Seeing Detail Beneath Of Brain Surface
An adaptation of two-photon microscopy, the go-to method for seeing neurons below the surface of the brain, has improved its spatial resolution threefold. The new imaging technique will allow scientists to focus on tiny structures, such as those that mediate communication between neurons, within relatively intact samples of brain tissue.
Howard Hughes Medical Institute investigator Bernardo Sabatini led the development of the new method, which is described in the journal Neuron. Sabatini has built and used two-photon microscopes in his studies of the brain’s plasticity for nearly a decade. Because the technique excels at revealing objects deeper with tissue than other kinds of light microscopy, he can examine slices of brain tissue that are thick enough to see how the connections between nerve cells are formed and regulated. His group at the Harvard Medical School labels individual proteins with light-activated molecules, and watches them as neurons signal to one another across those connections, or synapses.
But for studies examining the finer features of the synapse, Sabatini admits, "the images you get [using two-photon microscopy] are kind of blurry. What you know is supposed to be this tiny synapse that's 300 nanometers across appears larger because the image is so blurred," he says. And subcellular structures such as the slender projections called dendritic spines that extend from the edges of neurons can be particularly difficult to see.
Frustration at those blurry images convinced Satabini that “we really needed to work on getting the resolution of this approach better," he says. To do that, his team took its cue from recent advances that have dramatically improved the resolution scientists can obtain with other types of light microscopes.
In the past few years, several different research groups have come up with ways to surpass a fundamental rule in physics called the diffraction limit. Light particles travel as waves, and because of the rule, scientists thought that microscopes wouldn't be able to see specimens — such as a protein within a cell — that are less than half the wavelength of light. In the 1990s, researchers developed technologies to see objects less than half the wavelength of light.
A technique called Stimulated Emission Depletion was the first to break the limit. It uses one laser light to excite or illuminate a small spot within the sample, and another laser to lower the excitation level in a donut-shaped area surrounding the spot. This focuses the portion of the sample visible to the microscope to such a small region that spatial resolution is greatly improved. But STED-- and other super-resolution techniques-- are unable to capture images at the same depth within tissue as two-photon microcopy.

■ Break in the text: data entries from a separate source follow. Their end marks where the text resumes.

(** src/tailcat.go:628-664 [Client.DrainTCP]: over the states of the registered endpoints at
    each poll ([None]: an endpoint without a state) and what the wait after the poll took,
    the context's error or the time; [None] while it still polls *)
Fixpoint client_DrainTCP (polls : list (list (option EndpointState) * option gerror)) : option (option gerror) :=
  match polls with
  | [] => None
  | (eps, done_) :: rest =>
      let busy := existsb (fun s => match s with Some s => busy_state s | None => false end) eps in
      if negb busy then Some done_
      else match done_ with Some e => Some (Some e) | None => client_DrainTCP rest end
  end.

(** * Pinging and dialling *)

(** [ipnstate.PingResult], and what the wait for it takes. *)
Record ipn_ping : Type := IpnPing { ip_Err : string; ip_Endpoint : gostring; ip_DERPRegionID : Z }.
Inductive pong_wait : Type := Pong (r : ipn_ping) | PongDone (e : gerror).
(** What it sends: a TSMP ping through the tunnel, and a disco ping to a node. *)
Inductive disco_ping_sent : Type := SentTSMP (a : Addr) | SentDisco (n : tsNode).

(** src/tailcat.go:1809-1840 [Client.DiscoPing], of a client that is up *)
Definition disco_ping (lb : locoBackend) (wait : pong_wait) : list disco_ping_sent * result ipn_ping :=
  match (match lb_nm lb with Some nm => nm_Peers nm | None => [] end) with
  | [] => ([], Err (ErrNew "client network map has no server peer"))
  | peer :: _ =>
      (match nd_Addresses peer with [] => [] | p :: _ => [SentTSMP (pfx_Addr p)] end ++ [SentDisco peer],
       match wait with
       | Pong r => if bool_decide (ip_Err r = EmptyString) then Ok r else Err (ErrNew (ip_Err r))
       | PongDone e => Err e
       end)
  end.

(** An operation of a client that first brings it up, and continues with the backend. *)
Definition when_up {R} (c : Client) (env : start_env) (xenv : expand_env) (sent : result bool) (wait : meow_wait)
    (k : Client -> locoBackend -> R) : option (option derp_packet * Client * result R) :=
  match up first_region c env xenv sent wait with
  | None => None
  | Some (pkt, c, Some e) => Some (pkt, c, Err e)
  | Some (pkt, c, None) => lb ← cl_lb c; Some (pkt, c, Ok (k c lb))
  end.

(** src/tailcat.go:1802-1841 [Client.DiscoPing] *)
Definition DiscoPing (c : Client) (env : start_env) (xenv : expand_env) (sent : result bool) (meow : meow_wait) (wait : pong_wait)
    : option (option derp_packet * Client * result (list disco_ping_sent * result ipn_ping)) :=
  when_up c env xenv sent meow (fun _ lb => disco_ping lb wait).

(** src/tailcat.go:1850-1855 [Client.Dial]: the network and address given to the dialer *)
Definition client_Dial (c : Client) (env : start_env) (xenv : expand_env) (sent : result bool) (meow : meow_wait)
    (network addr : gostring) : option (option derp_packet * Client * result (gostring * gostring)) :=
  when_up c env xenv sent meow (fun _ _ => (network, addr)).

(** src/tailcat.go:1859-1864 [Client.DialTCPPort]: the address and port given to the dialer *)
Definition client_DialTCPPort (c : Client) (env : start_env) (xenv : expand_env) (sent : result bool) (meow : meow_wait)
    (port : Z) : option (option derp_packet * Client * result (Addr * Z)) :=
  when_up c env xenv sent meow (fun c _ => (cl_serverAddr c, port)).

(** src/tailcat.go:1880-1885 [Client.DialTCP], the mapping *)
Definition nat64_mapped (a : Addr) : Addr :=
  match a with A4 a4 => A6 (take 12 nat64PrefixBytes ++ a4) [] | _ => a end.
(** src/tailcat.go:1876-1887 [Client.DialTCP]: the address and port given to the netstack *)
Definition client_DialTCP (c : Client) (env : start_env) (xenv : expand_env) (sent : result bool) (meow : meow_wait)
    (ap : Addr * Z) : option (option derp_packet * Client * result (Addr * Z)) :=
  when_up c env xenv sent meow (fun _ _ => (nat64_mapped ap.1, ap.2)).

(** src/tailcat.go:718-735 [locoBackend.connBlob]: what the blob is made of, [order] being
    the map's regions as Go visits them *)
Definition lb_connInfo (b : locoBackend) (order : list DERPRegion) : ConnInfo :=
  MkConnInfo (lb_pub b) (discoPublic b) order 0.
(** src/tailcat.go:697-735 [Server.ConnBlob] and [locoBackend.connBlob]; [None] is a panic *)
Definition server_ConnBlob {H} (s : Server H) (order : list DERPRegion) : option gostring :=
  lb ← s_lb s; if bool_decide (lb_dm lb = ∅) then None else ConnBlob (lb_connInfo lb order).

(** * Histories *)

(** What happens to a client, one critical section after another. *)
Inductive client_event : Type :=
  | ClPing (env : start_env) (xenv : expand_env) (sent : result bool) (wait : meow_wait)
  | ClUse (env : start_env) (xenv : expand_env) (sent : result bool) (wait : meow_wait)
  | ClReceive (src : NodePublic) (pkt : list byte)
  | ClPublicKey (fresh : NodePrivate)
  | ClClose.

(** The client and its ledger after an event; [None] is a panic. *)
Definition client_event_step (e : client_event) (c : Client) (l : ledger) : option (Client * ledger) :=
  match e with
  | ClPing env xenv sent wait =>
      r ← Ping first_region c env xenv sent wait; Some (r.1.2, client_init_opens c env l)
  | ClUse env xenv sent wait =>
      r ← up first_region c env xenv sent wait;
      Some (r.1.2, if cl_upDone c then l else client_init_opens c env l)
  | ClReceive src pkt => Some (client_receive_derp c src pkt, l)
  | ClPublicKey fresh => Some ((client_PublicKey c fresh).1, l)
  | ClClose => Some (c, Client_Close c l)
  end.

Fixpoint client_history (es : list client_event) (c : Client) (l : ledger) : option (Client * ledger) :=
  match es with
  | [] => Some (c, l)
  | e :: es => '(c, l) ← client_event_step e c l; client_history es c l
  end.

(** What happens to a server. *)
Inductive server_event : Type :=
  | SvStart (env : start_env) (xenv : expand_env)
  | SvAllow (k : NodePublic)
  | SvClose.
Definition server_event_step {H} (e : server_event) (s : Server H) (l : ledger) : option (Server H * ledger) :=
  match e with
  | SvStart env xenv => '(s, _, l) ← server_Start_opens s env xenv l; Some (s, l)
  | SvAllow k => Some (server_AddAllowedClient s k, l)
  | SvClose => Some (s, Server_Close s l)
  end.
Fixpoint server_history {H} (es : list server_event) (s : Server H) (l : ledger) : option (Server H * ledger) :=
  match es with
  | [] => Some (s, l)
  | e :: es => '(s, l) ← server_event_step e s l; server_history es s l
  end.
End reach.

(** * Properties *)

Definition handles (s : subsystems) : gset nat :=
  option_set (ss_ns s) ∪ option_set (ss_Engine s) ∪ option_set (ss_NetMon s) ∪ option_set (ss_Dialer s) ∪ option_set (ss_Bus s).
(** What a node holds open. *)
Definition held (o : option subsystems) : gset nat :=
  match o with Some ss => if ss_closed ss then ∅ else handles ss | None => ∅ end.

Lemma lb_Close_owns w0 s w s' w' :
  owns w0 w (held (Some s)) -> lb_Close s w = (s', w') -> ss_closed s' = true /\ owns w0 w' ∅.
Proof.
  unfold lb_Close, held. intros Ho. destruct (ss_closed s) eqn:Ec; intros [= <- <-]; [by split|]. split; [done|].
  assert (forall o, option_set o ⊆ handles s -> option_set o ## w_open w0) as Hf.
  { intros o Hs. pose proof (ow_fresh _ _ _ Ho). set_solver. }
  pose proof (owns_release_option _ _ _ (ss_ns s) Ho ltac:(apply Hf; set_solver)) as H1.
  pose proof (owns_release_option _ _ _ (ss_Engine s) H1 ltac:(apply Hf; set_solver)) as H2.
  pose proof (owns_release_option _ _ _ (ss_NetMon s) H2 ltac:(apply Hf; set_solver)) as H3.
  pose proof (owns_release_option _ _ _ (ss_Dialer s) H3 ltac:(apply Hf; set_solver)) as H4.
  pose proof (owns_release_option _ _ _ (ss_Bus s) H4 ltac:(apply Hf; set_solver)) as H5.
  eapply owns_eq; [exact H5|]. unfold handles. set_solver.
Qed.

Section node_properties.
Context `{K : KeyOps} {D : DiscoKeyOps K} {O : BlobOps K}.
Context (first_region : DERPMap -> option Z).

(** Subsystems that are opened are all held, or all closed again with the error of the
    set-up. *)
Lemma open_subsystems_owns w0 w e ss err w' :
  owns w0 w ∅ -> open_subsystems e w = (ss, err, w') ->
  err = setup_error e /\ match err with Some _ => owns w0 w' ∅ | None => ss_closed ss = false /\ owns w0 w' (held (Some ss)) end.
Proof.
  intros Ho. unfold open_subsystems, setup_error. destruct (acquire w) as [bus w1] eqn:E1.
  pose proof (owns_acquire _ _ _ _ _ Ho E1) as H1. destruct (se_netmon e) as [x|].
  { destruct (lb_Close _ w1) as [s w2] eqn:Ec. intros [= <- <- <-]. split; [done|].
    eapply lb_Close_owns; [|exact Ec]. eapply owns_eq; [exact H1|]. cbn. set_solver. }
  destruct (acquire w1) as [nm w2] eqn:E2, (acquire w2) as [di w3] eqn:E3.
  pose proof (owns_acquire _ _ _ _ _ (owns_acquire _ _ _ _ _ H1 E2) E3) as H3. destruct (se_engine e) as [x|].
  { destruct (lb_Close _ w3) as [s w4] eqn:Ec. intros [= <- <- <-]. split; [done|].
    eapply lb_Close_owns; [|exact Ec]. eapply owns_eq; [exact H3|]. cbn. set_solver. }
  destruct (acquire w3) as [en w4] eqn:E4. pose proof (owns_acquire _ _ _ _ _ H3 E4) as H4. destruct (se_newNetstack e) as [x|].
  { destruct (lb_Close _ w4) as [s w5] eqn:Ec. intros [= <- <- <-]. split; [done|].
    eapply lb_Close_owns; [|exact Ec]. eapply owns_eq; [exact H4|]. cbn. set_solver. }
  destruct (acquire w4) as [ns w5] eqn:E5. intros [= <- <- <-]. split; [done|]. split; [done|].
  eapply owns_eq; [exact (owns_acquire _ _ _ _ _ H4 E5)|]. cbn. set_solver.
Qed.

Lemma close_ledger_owns w0 l : owns w0 l.2 (held l.1) -> owns w0 (close_ledger l).2 (held (close_ledger l).1) /\ held (close_ledger l).1 = ∅ /\
  (is_Some (close_ledger l).1 <-> is_Some l.1).
Proof.
  destruct l as [[ss|] w]; cbn [close_ledger fst snd]; [|by intros Ho; split_and!].
  intros Ho. destruct (lb_Close ss w) as [s' w'] eqn:Ec. destruct (lb_Close_owns _ _ _ _ _ Ho Ec) as [Hc Ho']. cbn [fst snd held].
  rewrite Hc. split_and!; [done|done|by split].
Qed.

(** A server's ledger. *)
Record wf_server {H} (w0 : world) (s : Server H) (l : ledger) : Prop := {
  ws_none : s_lb s = None -> l.1 = None;
  ws_owns : owns w0 l.2 (held l.1);
}.

Lemma server_event_wf {H} w0 e (s : Server H) l s' l' :
  wf_server w0 s l -> server_event_step first_region e s l = Some (s', l') -> wf_server w0 s' l'.
Proof.
  intros [Hn Ho]. destruct e as [env xenv|k|]; cbn [server_event_step].
  - unfold server_Start_opens. destruct (server_Start first_region s env xenv) as [[s1 err]|] eqn:Es; [|done].
    unfold server_opens. destruct (s_lb s) as [lb|] eqn:Hlb.
    { unfold server_Start in Es. rewrite Hlb in Es. injection Es as <- <-. intros [= <- <-]. split; [by rewrite Hlb|done]. }
    specialize (Hn eq_refl). assert (owns w0 l.2 ∅) as Ho1 by (by rewrite Hn in Ho).
    unfold server_Start in Es. rewrite Hlb in Es. destruct (server_region s xenv) as [reg|] eqn:Hr.
    2: { injection Es as <- <-. intros [= <- <-]. by split. }
    destruct (r_RegionID reg =? 0); cbn [negb].
    { injection Es as <- <-. intros [= <- <-]. by split. }
    destruct (open_subsystems env l.2) as [[ss x] w1] eqn:Eo. destruct (open_subsystems_owns _ _ _ _ _ _ Ho1 Eo) as [Hx Hw].
    rewrite <- Hx in Es. destruct x as [x|].
    { injection Es as <- <-. intros [= <- <-]. split; [done|]. cbn [fst snd]. by rewrite Hn. }
    destruct Hw as [_ Hw]. destruct (lb_Start _ _ _ _) as [[[lb addrs] [e|]]|]; [| |done]; injection Es as <- <-.
    + destruct (lb_Close ss w1) as [s2 w2] eqn:Ec. intros [= <- <-]. split; [done|]. cbn [fst snd]. rewrite Hn.
      by destruct (lb_Close_owns _ _ _ _ _ Hw Ec).
    + intros [= <- <-]. by split.
  - intros [= <- <-]. split; [|done]. unfold server_AddAllowedClient. case_match; [done|]. intros _. by apply Hn.
  - intros [= <- <-]. unfold Server_Close. destruct (s_lb s) as [lb|] eqn:Hlb; [|split; by auto].
    split; [by rewrite Hlb|]. by apply close_ledger_owns.
Qed.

About a year ago, Sabatini and his colleagues realized that they could combine the depth of two-photon imaging with the resolution of STED. All they needed was one piece of equipment: a vortex phase plate, which is a small piece of glass with a spiral-shaped coating. This piece would help them form the STED donut, by splitting the laser light so that one part would serve as the spot, and the other part as the donut.
Sabatini says many of his colleagues were skeptical at first. STED had so far been used to image individual cells dissociated from tissues, whereas he wanted to apply the approach to neurons
inside large chunks of tissue. Many scientists thought that the tissue blocks would bend and scatter light in multiple directions, destroying the effect of the depletion donut.
Indeed, when Sabatini's group first added the vortex phase plate to his microscope set-up in late 2008, it didn't work. The lenses and mirrors weren't lined up with the necessary precision to direct light from multiple lasers with to a spot in the tissue with nanometer precision. But in a few months, the group had rearranged and restructured many of the microscope's parts and was using it to see small artificial beads containing fluorescent molecules.
And soon they were able to see inside cells deep within brain tissue—at depths the equivalent of the width of 5 or 6 human hairs. At this depth, they were able to clearly see dendritic spines and smaller structures called filopodia.
Sabatini expects to obtain images with even higher resolution. To do this, "we need more power," he says. The current set-up uses brief pulses of light to illuminate the spots, while the depletion beam stays on constantly. To use the power more efficiently, Sabatini's group can pulse the depletion light in time with the excitation. "You've got to get the timing exactly right on these two beams," he says. "That should improve resolution by another factor of three."
They are also working to make the system foolproof for beginners, despite its requirement for fine-tuned assembly. To do this they've taken the whole microscope apart, and are writing computer programs that automate the process of aligning the laser beams. "What we really want it to do is have it align itself," he says.
Tweaks to the approach will help Sabatini achieve his larger goal of seeing how synapses work in healthy brain, as well as how they go awry in neuropsychiatric diseases such as autism and schizophrenia. The finer features of the synapses will give his group a chance to observe and form new hypotheses about how neurons signal to one another. "Oftentimes in the lab, we can take the approach that if we can look at something in a new way, we're going to discover completely new processes," he says.